> _What the task requires_: Search the records below for "split"; copy each line that has it.

Start of Block

Lemma list_expenses_In (y m : option Z) (c : option string) (self : ExpenseTracker)
    (l : list Expense) (e : Expense) :
  list_expenses y m c None self = Ok l ->
  In e l -> In e (expenses self) /\ matches y m c e = true.
Proof.
  intros H Hin. rewrite (list_expenses_unlimited y m c self l H) in Hin.
  apply (Permutation_in _ (list_sort_perm String.ltb date true _)) in Hin.
  now apply filter_In in Hin.
Qed.

(** X11: on a tracker that the operations produce from any file, when no
    date before the year 1000 is added, [list_expenses] and
    [monthly_report] return for every choice of arguments; neither raises. *)
Theorem reachable_reports :
  forall self,
    reachable self ->
    (forall year_arg month_arg category_arg limit,
        exists l, list_expenses year_arg month_arg category_arg limit self = Ok l)
    /\ (forall y m, exists report, monthly_report y m self = Ok report).
Proof.
  intros self H. split.
  - intros y m c limit. now apply reachable_list_expenses.
  - intros y m. unfold monthly_report.
    destruct (reachable_list_expenses self (Some y) (Some m) None None H) as [l Hl].
    rewrite Hl. cbn [bind].
    destruct (report_loop_total l) with (t := @nil (string * vals)) (tot := zero)
      as [r Hr].
    + apply Forall_forall. intros e He.
      destruct (list_expenses_In _ _ _ _ _ _ Hl He) as [Hin _].
      pose proof (reachable_well_formed self H) as Hw. rewrite Forall_forall in Hw.
      destruct (Hw e Hin) as [_ [x ->]]. apply py_float_format_2f_total.
    + rewrite Hr. cbn [bind]. now eexists.
Qed.

Lemma reachable_reports_witness :
  let self := snd (init (Some [header; ["x1"; "2024-03-01"; "1e999"; "Food"; ""];
                               ["x2"; "2024-3-1"; "nan"; " food"; ""]; ["x3"; "yesterday"]])) in
  (forall year_arg month_arg category_arg limit,
      exists l, list_expenses year_arg month_arg category_arg limit self = Ok l)
  /\ (forall y m, exists report, monthly_report y m self = Ok report).
Proof.
  intros self. apply reachable_reports.
  apply (reachable_init
           (Some [header; ["x1"; "2024-03-01"; "1e999"; "Food"; ""];
                  ["x2"; "2024-3-1"; "nan"; " food"; ""]; ["x3"; "yesterday"]])).
  vm_compute. reflexivity.
Defined.

Lemma report_loop_nil (l : list Expense) (t : list (string * vals)) (tot tot' : float) :
  report_loop l t tot = Ok ([], tot') -> l = [] /\ t = [] /\ tot' = tot.
Proof.
  intros H. destruct (report_loop_categories l _ _ _ _ H) as [_ [_ [_ H4]]].
  destruct l as [ | e l ].
  - cbn [report_loop] in H. injection H as -> ->. auto.
  - exfalso. cbn [report_loop] in H.
    destruct (py_float (amount e)) as [amt | ]; [ | discriminate ]. cbn [bind] in H.
    destruct (report_loop_categories l _ _ _ _ H) as [_ [H2 _]].
    destruct (proj2 (H2 (category e))) as [].
    left. apply totals_add_keys. now right.
Qed.

Lemma filter_none {A : Type} (f : A -> bool) (l : list A) :
  Forall (fun x => f x = false) l -> filter f l = [].
Proof.
  induction 1 as [ | x l0 Hx _ IH ]; [ reflexivity | ].
  cbn [filter]. now rewrite Hx.
Qed.

(** X12: a monthly report has no categories exactly when no record in
    memory falls in the month, and its total is then [0.0]. *)
Theorem monthly_report_empty :
  forall y m self report,
    monthly_report y m self = Ok report ->
    (categories report = []
     <-> Forall (fun e => matches (Some y) (Some m) None e = false) (expenses self))
    /\ (categories report = [] -> total_spent report = zero).
Proof.
  intros y m self report H.
  destruct (monthly_report_inv y m self report H) as [l [t [tot [Hl [Hloop ->]]]]].
  cbn [categories total_spent].
  pose proof (list_expenses_unlimited _ _ _ _ _ Hl) as El.
  assert (Hnil : map round_vals t = [] -> l = [] /\ tot = zero).
  { intros E. destruct t; [ | discriminate ].
    destruct (report_loop_nil _ _ _ _ Hloop) as [-> [_ ->]]. auto. }
  split; [ split | ].
  - intros E. destruct (Hnil E) as [-> _].
    apply Forall_forall. intros e He.
    destruct (matches (Some y) (Some m) None e) eqn:M; [ | reflexivity ].
    assert (Hin : In e (filter (matches (Some y) (Some m) None) (expenses self)))
      by (apply filter_In; auto).
    apply (Permutation_in _ (Permutation_sym (list_sort_perm String.ltb date true _))) in Hin.
    rewrite <- El in Hin. destruct Hin.
  - intros Hf.
    assert (E : filter (matches (Some y) (Some m) None) (expenses self) = []).
    { now apply filter_none. }
    rewrite E in El. cbn in El. subst l.
    cbn [report_loop] in Hloop. injection Hloop as <- <-. reflexivity.
  - intros E. destruct (Hnil E) as [_ ->]. reflexivity.
Qed.

Lemma monthly_report_empty_witness :
  let e1 := mk_Expense (PyStr "a") "2024-03-05" "1.00" "Food" "" in
  let self := mk_ExpenseTracker [] [e1] in
  let report := mk_Report 2024 4 [] zero in
  (categories report = []
   <-> Forall (fun e => matches (Some 2024) (Some 4) None e = false) (expenses self))
  /\ (categories report = [] -> total_spent report = zero).
Proof.
  intros e1 self report. apply (monthly_report_empty 2024 4 self report).
  vm_compute. reflexivity.
Defined.

(** ** Exporting *)

Lemma valid_date_first (y m d : Z) : valid_date y m d = true -> valid_date y m 1 = true.
Proof.
  unfold valid_date, days_in_month. intros H.
  repeat (apply andb_prop in H; destruct H as [H ?]).
  repeat (apply andb_true_intro; split); try assumption; try reflexivity.
  destruct (m =? 2); [ destruct (is_leap y); reflexivity | ].
  destruct ((m =? 4) || (m =? 6) || (m =? 9) || (m =? 11)); reflexivity.
Qed.

Lemma valid_date_first_iff (y m : Z) :
  valid_date y m 1 = true <-> 1 <= y <= 9999 /\ 1 <= m <= 12.
Proof.
  unfold valid_date, days_in_month. split.
  - intros H. repeat (apply andb_prop in H; destruct H as [H ?]). lia.
  - intros H. repeat (apply andb_true_intro; split); try (apply Z.leb_le; lia).
    destruct (m =? 2); [ destruct (is_leap y); reflexivity | ].
    destruct ((m =? 4) || (m =? 6) || (m =? 9) || (m =? 11)); reflexivity.
Qed.

Lemma c_int_iff (n : Z) : c_int n = true <-> - 2 ^ 31 <= n < 2 ^ 31.
Proof.
  unfold c_int. rewrite andb_true_iff, Z.leb_le, Z.ltb_lt. reflexivity.
Qed.

Lemma export_report_text_cases (report : Report) :
  (valid_date (r_year report) (r_month report) 1 = true
   -> exists text, export_report_text report = Ok text)
  /\ (c_int (r_year report) && c_int (r_month report) = true
      -> valid_date (r_year report) (r_month report) 1 = false
      -> export_report_text report = Raise ValueError)
  /\ (c_int (r_year report) && c_int (r_month report) = false
      -> export_report_text report = Raise OverflowError).
Proof.
  unfold export_report_text, report_lines. split; [ | split ].
  - intros H. rewrite (new_datetime_valid _ _ _ H). cbn [bind].
    destruct (categories report); cbn [bind]; now eexists.
  - intros Hc Hv. unfold new_datetime. change (c_int 1) with true.
    rewrite andb_true_r, Hc, Hv. reflexivity.
  - intros Hc. unfold new_datetime. change (c_int 1) with true.
    rewrite andb_true_r, Hc. reflexivity.
Qed.

(** X13: the export that the menu reaches cannot fail on the date: for a
    report of [monthly_report] with at least one category, which is when
    the menu exports, [export_report_text] returns its text. *)
Theorem export_after_report :
  forall y m self report,
    monthly_report y m self = Ok report ->
    categories report <> [] ->
    exists text, export_report_text report = Ok text.
Proof.
  intros y m self report H Hne.
  destruct (monthly_report_inv y m self report H) as [l [t [tot [Hl [Hloop E]]]]].
  apply (proj1 (export_report_text_cases report)). subst report.
  cbn [r_year r_month categories] in *.
  destruct l as [ | e l ].
  - cbn [report_loop] in Hloop. injection Hloop as <- <-. now destruct Hne.
  - destruct (list_expenses_In _ _ _ _ _ e Hl (or_introl eq_refl)) as [_ M].
    unfold matches in M. destruct (strptime (date e)) as [dt | ] eqn:Ed; [ | discriminate ].
    apply strptime_valid in Ed.
    rewrite andb_true_r in M. apply andb_prop in M. destruct M as [My Mm].
    apply Z.eqb_eq in My. apply Z.eqb_eq in Mm. subst y m.
    now apply (valid_date_first _ _ (day dt)).
Qed.

Lemma export_after_report_witness :
  let e1 := mk_Expense (PyStr "a") "2024-03-05" "1.00" "Food" "" in
  let self := mk_ExpenseTracker [] [e1] in
  let report := mk_Report 2024 3 [("Food", mk_vals (round2 (float_of_decimal false 1 0)) 1)]
                  (round2 (float_of_decimal false 1 0)) in
  exists text, export_report_text report = Ok text.
Proof.
  intros e1 self report. apply (export_after_report 2024 3 self report).
  - vm_compute. reflexivity.
  - discriminate.
Defined.

(** X14: [export_report_text] returns its text exactly for a report of a
    year in 1..9999 and a month in 1..12.  For any other report it raises
    and writes nothing: [OverflowError] when the year or the month does not
    fit a C [int], [ValueError] otherwise. *)
Theorem export_report_text_raises :
  forall report,
    let in_calendar := 1 <= r_year report <= 9999 /\ 1 <= r_month report <= 12 in
    let in_c_int := - 2 ^ 31 <= r_year report < 2 ^ 31
                    /\ - 2 ^ 31 <= r_month report < 2 ^ 31 in
    ((exists text, export_report_text report = Ok text) <-> in_calendar)
    /\ (export_report_text report = Raise ValueError <-> in_c_int /\ ~ in_calendar)
    /\ (export_report_text report = Raise OverflowError <-> ~ in_c_int).
Proof.
  intros report in_calendar in_c_int. subst in_calendar in_c_int.
  rewrite <- valid_date_first_iff, <- !c_int_iff, <- andb_true_iff.
  destruct (export_report_text_cases report) as [H1 [H2 H3]].
  destruct (c_int (r_year report) && c_int (r_month report)) eqn:Hc.
  - destruct (valid_date (r_year report) (r_month report) 1) eqn:Hv.
    + destruct (H1 eq_refl) as [text E]. rewrite E. repeat split; try discriminate.
      * intros _. now exists text.
      * intros [_ N]. now destruct N.
      * intros N. now destruct N.
    + rewrite (H2 eq_refl eq_refl). repeat split; try discriminate.
      * intros [text E]. discriminate.
      * intros N. now destruct N.
  - assert (Hv : valid_date (r_year report) (r_month report) 1 = false).
    { destruct (valid_date (r_year report) (r_month report) 1) eqn:Hv; [ | reflexivity ].
      apply valid_date_first_iff in Hv.
      assert (Hc' : c_int (r_year report) && c_int (r_month report) = true).
      { apply andb_true_iff. rewrite !c_int_iff. lia. }
      rewrite Hc in Hc'. discriminate. }
    rewrite Hv, (H3 eq_refl). repeat split; try discriminate.
    + intros [text E]. discriminate.
    + intros [N _]. discriminate.
Qed.

(** X15: the rounding of [monthly_report] does not show in the exports:
    a category whose amount is a binary64 float, an infinity or NaN gives
    the same CSV row and the same text line before and after [round(x, 2)]. *)
Theorem rounding_invisible :
  forall cv,
    representable (vals_amount (snd cv)) \/ is_finite (vals_amount (snd cv)) = false ->
    csv_row (round_vals cv) = csv_row cv /\ text_line (round_vals cv) = text_line cv.
Proof.
  intros [c [x n]] H. cbn [snd vals_amount] in H.
  assert (E : format_2f (round2 x) = format_2f x).
  { destruct (is_finite x) eqn:Hf.
    - destruct H as [Hr | H]; [ now apply format_2f_round2 | discriminate ].
    - destruct x; try discriminate; reflexivity. }
  unfold csv_row, text_line, round_vals. cbn [fst snd vals_amount vals_count].
  now rewrite E.
Qed.

Lemma rounding_invisible_witness :
  let x := S754_finite false 7037578105208177 (-47) in
  csv_row (round_vals ("Food", mk_vals x 2)) = csv_row ("Food", mk_vals x 2)
  /\ text_line (round_vals ("Food", mk_vals x 2)) = text_line ("Food", mk_vals x 2).
Proof.
  intros x. apply (rounding_invisible ("Food", mk_vals x 2)).
  left. cbn. split; [ reflexivity | lia ].
Defined.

End of Block

> _Task result_:
  intros self H. split.
  split; [ split | ].
  repeat (apply andb_true_intro; split); try assumption; try reflexivity.
  unfold valid_date, days_in_month. split.
  - intros H. repeat (apply andb_true_intro; split); try (apply Z.leb_le; lia).
  unfold export_report_text, report_lines. split; [ | split ].
    + destruct (H1 eq_refl) as [text E]. rewrite E. repeat split; try discriminate.
    + rewrite (H2 eq_refl eq_refl). repeat split; try discriminate.
    rewrite Hv, (H3 eq_refl). repeat split; try discriminate.
  left. cbn. split; [ reflexivity | lia ].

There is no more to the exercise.